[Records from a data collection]
┄┄┄┄┄┄┄┄┄┄

(** ** Sessions *)

Definition new_session_row (now : moment) (s : PaymentSession) : PaymentSession :=
  mkPaymentSession (ps_ID s) (ps_PaymentCollectionID s) (ps_ProviderID s) (ps_ExternalID s) (ps_Status s)
    (ps_Amount s) (ps_AuthorizedAmount s) (ps_CurrencyCode s) (toJSONRaw (ps_Data s)) (ps_IdempotencyKey s)
    EmptyString now now.

Definition same_key (providerID key : string) (s : PaymentSession) : bool :=
  bool_decide (ps_ProviderID s = providerID) && bool_decide (ps_IdempotencyKey s = key).

Definition session_of_key (providerID key : string) (b : Books) : option PaymentSession :=
  head (filter (fun s => same_key providerID key s = true) (rows (bk_sessions b))).

Definition CreatePaymentSession (s : PaymentSession) : tx (Sys W) PaymentSession :=
  put "CreatePaymentSession" "the payment session could not be created" [] (fun now b =>
    let row := new_session_row now s in
    match bk_sessions b !! ps_ID s, session_of_key (ps_ProviderID s) (ps_IdempotencyKey s) b,
          bk_collections b !! ps_PaymentCollectionID s with
    | Some _, _, _ => refuse sqlStateUniqueViolation "payment_sessions_pkey"
    | None, Some _, _ => refuse sqlStateUniqueViolation "payment_sessions_provider_idempotency_uniq"
    | None, None, None => refuse sqlStateForeignKeyViolation "payment_sessions_payment_collection_id_fkey"
    | None, None, Some _ => checked (session_checks row) (set_sessions (<[ps_ID s := row]> (bk_sessions b)) b, row)
    end).

Definition GetPaymentSession (id : string) : tx (Sys W) PaymentSession :=
  one (sessionNotFound id) (ask "GetPaymentSession" "the payment session could not be read" []
    (fun _ b _ => Rows (bk_sessions b !! id))).

Definition LockPaymentSession (id : string) : tx (Sys W) PaymentSession :=
  one (sessionNotFound id) (ask "LockPaymentSession" "the payment session could not be locked" []
    (fun _ b _ => Rows (bk_sessions b !! id))).

Definition PaymentSessionByIdempotencyKey (providerID key : string) : tx (Sys W) PaymentSession :=
  one (NotFound codeSessionNotFound "no session was opened with this idempotency key: %s/%s" [AStr providerID; AStr key])
    (ask "GetPaymentSessionByIdempotencyKey" "the payment session could not be read" []
      (fun _ b _ => Rows (session_of_key providerID key b))).

Definition sessions_of (id : string) (b : Books) : list PaymentSession :=
  filter (fun s => ps_PaymentCollectionID s = id) (rows (bk_sessions b)).

Definition ListPaymentSessionsByCollection (id : string) : tx (Sys W) (list PaymentSession) :=
  ask "ListPaymentSessionsByCollection" "the payment sessions could not be listed" []
    (fun _ b _ => Rows (newest_first ps_CreatedAt ps_ID (sessions_of id b))).

Definition is_live (s : PaymentSession) : Prop := ps_Status s ∈ [SessionPending; SessionAuthorized].

#[export] Instance is_live_dec s : Decision (is_live s).
Proof. unfold is_live. apply _. Defined.

Definition count_if (P : PaymentSession -> Prop) `{!forall s, Decision (P s)} (l : list PaymentSession) : Z :=
  Z.of_nat (length (filter P l)).

Definition SessionCounts_of (id : string) (b : Books) : SessionCounts :=
  mkSessionCounts
    (count_if is_live (sessions_of id b))
    (count_if (fun s => ps_Status s = SessionCanceled) (sessions_of id b))
    (count_if (fun s => ps_Status s = SessionFailed) (sessions_of id b))
    (Z.of_nat (length (sessions_of id b))).

Definition SessionCounts (id : string) : tx (Sys W) SessionCounts :=
  ask "CountPaymentSessionStates" "the payment sessions could not be counted" []
    (fun _ b _ => Rows (SessionCounts_of id b)).

(** What a live session reserves of its collection. *)
Definition reserved (s : PaymentSession) : Z :=
  if bool_decide (ps_Status s = SessionPending) then ps_Amount s
  else if bool_decide (ps_Status s = SessionAuthorized) then ps_AuthorizedAmount s
  else 0.

Definition LiveSessionAmount (id : string) : tx (Sys W) Z :=
  ask "SumLiveSessionAmounts" "the live session amounts could not be summed" []
    (fun _ b _ => to_bigint (sumZ (reserved <$> sessions_of id b))).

┄┄┄┄┄┄┄┄┄┄

### What to do
Give only the number of lines in the records that include the word "None".

### Exercise response
3